- [What is expected] For each line below, return an exact copy.
-- Material to process follows --
(** ** Properties *)

(** The proxy's limits hold in every window: whatever the agents and the order
    of their requests, on a clock that does not go back, one agent is allowed at
    most [perMin] requests in any calendar minute and [perDay] in any day,
    because the counters outlive the windows they count. *)
Theorem rate_limit_per_window {R} (rd : redis R) perMin perDay calls t0 r a m d :
  redis_laws rd -> 0 <= perMin -> 0 <= perDay -> ordered t0 calls ->
  r_live rd r t0 (minKey a m) = None -> r_live rd r t0 (dayKey a d) = None ->
  granted a 60000 m calls (rate_run rd perMin perDay calls r).1 <= perMin /\
  granted a 86400000 d calls (rate_run rd perMin perDay calls r).1 <= perDay.
Proof.
  intros laws Hpm Hpd Ho Hm Hd. split.
  - pose proof (granted_bound rd laws perMin perDay a 60000 m perMin (minKey a m) ltac:(lia)
      ltac:(intros; by apply check_minute) ltac:(intros; by apply check_minute_other) calls t0 r 0 Ho) as H.
    rewrite Z.sub_0_r in H. etransitivity; [apply H; [lia|by left]|lia].
  - pose proof (granted_bound rd laws perMin perDay a 86400000 d perDay (dayKey a d) ltac:(lia)
      ltac:(intros; by apply check_day) ltac:(intros; by apply check_day_other) calls t0 r 0 Ho) as H.
    rewrite Z.sub_0_r in H. etransitivity; [apply H; [lia|by left]|lia].
Qed.

(** What the proxy may be pointed at: an allowed target is a host the operator
    listed, or an https URL whose host matches the pattern and is not the dotted
    quad of a loopback, private, link-local or unspecified IPv4 address. *)
Theorem target_allowed_safe parse_url isIP target pattern allowList :
  (forall a b c d, octet a -> octet b -> octet c -> octet d -> isIP (dotted a b c d) = 4) ->
  isTargetAllowed parse_url isIP target pattern allowList = true ->
  exists url, parse_url target = Some url /\
    (hostname url ∈ allowList \/
     protocol url = "https:" /\ matchesPattern (hostname url) pattern = true /\
     forall a b c d, octet a -> octet b -> octet c -> octet d -> hostname url = dotted a b c d -> ~ private_block a b).
Proof.
  intros Hip. unfold isTargetAllowed. destruct (parse_url target) as [url|]; [|done]. intros H. exists url. split; [done|].
  destruct (existsb _ _) eqn:El.
  - left. apply existsb_exists in El as (h & Hin & He%String.eqb_eq). subst h. by apply list_elem_of_In.
  - right. destruct (String.eqb (protocol url) "https:") eqn:Ep; [|done]. apply String.eqb_eq in Ep. simpl in H.
    destruct (isPrivateIp isIP (hostname url)) eqn:Epr; [done|]. split_and!; [done..|].
    intros a b c d Ha Hb Hc Hd Hh Hpb. rewrite Hh in Epr.
    rewrite private_quad in Epr; [done|done..| |done]. by rewrite Hip.
Qed.

(** The text an agent signs determines the terms: the target, the method, the
    budget, the mint, the body hash (present or not) and the nonce. *)
Theorem canonical_proxy_binds p q : canonicalizeProxy p = canonicalizeProxy q -> p = q.
Proof.
  unfold canonicalizeProxy. intros H. apply json_object_inj in H as [Ht Hf].
  - destruct p as [? ? ? ? [] ?], q as [? ? ? ? [] ?]; simpl in *; simplify_eq/=;
      match goal with H : z_text _ = z_text _ |- _ => apply z_text_inj in H as -> end; done.
  - case_match; simpl; unfold field_ok; simpl; by rewrite num_text_z.
  - destruct (t_body_hash p), (t_body_hash q); unfold field_ok; cbn [forallb app]; cbn [fst snd jval_ok]; by rewrite num_text_z.
Qed.

(** ** Witnesses *)

(** A Redis over a finite map. *)
Definition map_redis : redis (gmap string (Z * option Z)) :=
  {| r_incr k now r :=
       let e := until now (r !! k) in
       let v := default 0 (fst <$> e) + 1 in (v, <[ k := (v, e ≫= snd) ]> r);
     r_expire k secs now r :=
       match until now (r !! k) with
       | Some (v, _) => <[ k := (v, Some (now + 1000 * secs)) ]> r
       | None => r
       end;
     r_live r t k := until t (r !! k) |}.

Lemma until_until a b e : a <= b -> until b (until a e) = until b e.
Proof.
  intros Hab. destruct e as [[v [d|]]|]; simpl; [|done..].
  destruct (Z.ltb_spec a d); simpl; [done|]. destruct (Z.ltb_spec b d); [lia|done].
Qed.

Lemma map_redis_laws : redis_laws map_redis.
Proof.
  split; simpl.
  - intros r now t k H. by rewrite until_until.
  - done.
  - intros r now k k'. case_decide; subst; [rewrite lookup_insert_eq | by rewrite lookup_insert_ne].
    destruct (r !! k) as [[v [d|]]|]; simpl; [|done..]. by destruct (now <? d) eqn:E; simpl; rewrite ?E.
  - intros r now secs k k' Hs. case_decide; subst.
    + destruct (r !! k) as [[v [d|]]|] eqn:E; simpl.
      * destruct (now <? d) eqn:Ed; simpl.
        -- rewrite lookup_insert_eq. simpl. by rewrite (proj2 (Z.ltb_lt now (now + 1000 * secs))) by lia.
        -- rewrite E. simpl. by rewrite Ed.
      * rewrite lookup_insert_eq. simpl. by rewrite (proj2 (Z.ltb_lt now (now + 1000 * secs))) by lia.
      * by rewrite E.
    + destruct (until now (r !! k)) as [[v o]|]; [by rewrite lookup_insert_ne|done].
Qed.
-- Material to process concluded --
- [Exercise response]
(** ** Properties *)

(** The proxy's limits hold in every window: whatever the agents and the order
    of their requests, on a clock that does not go back, one agent is allowed at
    most [perMin] requests in any calendar minute and [perDay] in any day,
    because the counters outlive the windows they count. *)
Theorem rate_limit_per_window {R} (rd : redis R) perMin perDay calls t0 r a m d :
  redis_laws rd -> 0 <= perMin -> 0 <= perDay -> ordered t0 calls ->
  r_live rd r t0 (minKey a m) = None -> r_live rd r t0 (dayKey a d) = None ->
  granted a 60000 m calls (rate_run rd perMin perDay calls r).1 <= perMin /\
  granted a 86400000 d calls (rate_run rd perMin perDay calls r).1 <= perDay.
Proof.
  intros laws Hpm Hpd Ho Hm Hd. split.
  - pose proof (granted_bound rd laws perMin perDay a 60000 m perMin (minKey a m) ltac:(lia)
      ltac:(intros; by apply check_minute) ltac:(intros; by apply check_minute_other) calls t0 r 0 Ho) as H.
    rewrite Z.sub_0_r in H. etransitivity; [apply H; [lia|by left]|lia].
  - pose proof (granted_bound rd laws perMin perDay a 86400000 d perDay (dayKey a d) ltac:(lia)
      ltac:(intros; by apply check_day) ltac:(intros; by apply check_day_other) calls t0 r 0 Ho) as H.
    rewrite Z.sub_0_r in H. etransitivity; [apply H; [lia|by left]|lia].
Qed.

(** What the proxy may be pointed at: an allowed target is a host the operator
    listed, or an https URL whose host matches the pattern and is not the dotted
    quad of a loopback, private, link-local or unspecified IPv4 address. *)
Theorem target_allowed_safe parse_url isIP target pattern allowList :
  (forall a b c d, octet a -> octet b -> octet c -> octet d -> isIP (dotted a b c d) = 4) ->
  isTargetAllowed parse_url isIP target pattern allowList = true ->
  exists url, parse_url target = Some url /\
    (hostname url ∈ allowList \/
     protocol url = "https:" /\ matchesPattern (hostname url) pattern = true /\
     forall a b c d, octet a -> octet b -> octet c -> octet d -> hostname url = dotted a b c d -> ~ private_block a b).
Proof.
  intros Hip. unfold isTargetAllowed. destruct (parse_url target) as [url|]; [|done]. intros H. exists url. split; [done|].
  destruct (existsb _ _) eqn:El.
  - left. apply existsb_exists in El as (h & Hin & He%String.eqb_eq). subst h. by apply list_elem_of_In.
  - right. destruct (String.eqb (protocol url) "https:") eqn:Ep; [|done]. apply String.eqb_eq in Ep. simpl in H.
    destruct (isPrivateIp isIP (hostname url)) eqn:Epr; [done|]. split_and!; [done..|].
    intros a b c d Ha Hb Hc Hd Hh Hpb. rewrite Hh in Epr.
    rewrite private_quad in Epr; [done|done..| |done]. by rewrite Hip.
Qed.

(** The text an agent signs determines the terms: the target, the method, the
    budget, the mint, the body hash (present or not) and the nonce. *)
Theorem canonical_proxy_binds p q : canonicalizeProxy p = canonicalizeProxy q -> p = q.
Proof.
  unfold canonicalizeProxy. intros H. apply json_object_inj in H as [Ht Hf].
  - destruct p as [? ? ? ? [] ?], q as [? ? ? ? [] ?]; simpl in *; simplify_eq/=;
      match goal with H : z_text _ = z_text _ |- _ => apply z_text_inj in H as -> end; done.
  - case_match; simpl; unfold field_ok; simpl; by rewrite num_text_z.
  - destruct (t_body_hash p), (t_body_hash q); unfold field_ok; cbn [forallb app]; cbn [fst snd jval_ok]; by rewrite num_text_z.
Qed.

(** ** Witnesses *)

(** A Redis over a finite map. *)
Definition map_redis : redis (gmap string (Z * option Z)) :=
  {| r_incr k now r :=
       let e := until now (r !! k) in
       let v := default 0 (fst <$> e) + 1 in (v, <[ k := (v, e ≫= snd) ]> r);
     r_expire k secs now r :=
       match until now (r !! k) with
       | Some (v, _) => <[ k := (v, Some (now + 1000 * secs)) ]> r
       | None => r
       end;
     r_live r t k := until t (r !! k) |}.

Lemma until_until a b e : a <= b -> until b (until a e) = until b e.
Proof.
  intros Hab. destruct e as [[v [d|]]|]; simpl; [|done..].
  destruct (Z.ltb_spec a d); simpl; [done|]. destruct (Z.ltb_spec b d); [lia|done].
Qed.

Lemma map_redis_laws : redis_laws map_redis.
Proof.
  split; simpl.
  - intros r now t k H. by rewrite until_until.
  - done.
  - intros r now k k'. case_decide; subst; [rewrite lookup_insert_eq | by rewrite lookup_insert_ne].
    destruct (r !! k) as [[v [d|]]|]; simpl; [|done..]. by destruct (now <? d) eqn:E; simpl; rewrite ?E.
  - intros r now secs k k' Hs. case_decide; subst.
    + destruct (r !! k) as [[v [d|]]|] eqn:E; simpl.
      * destruct (now <? d) eqn:Ed; simpl.
        -- rewrite lookup_insert_eq. simpl. by rewrite (proj2 (Z.ltb_lt now (now + 1000 * secs))) by lia.
        -- rewrite E. simpl. by rewrite Ed.
      * rewrite lookup_insert_eq. simpl. by rewrite (proj2 (Z.ltb_lt now (now + 1000 * secs))) by lia.
      * by rewrite E.
    + destruct (until now (r !! k)) as [[v o]|]; [by rewrite lookup_insert_ne|done].
Qed.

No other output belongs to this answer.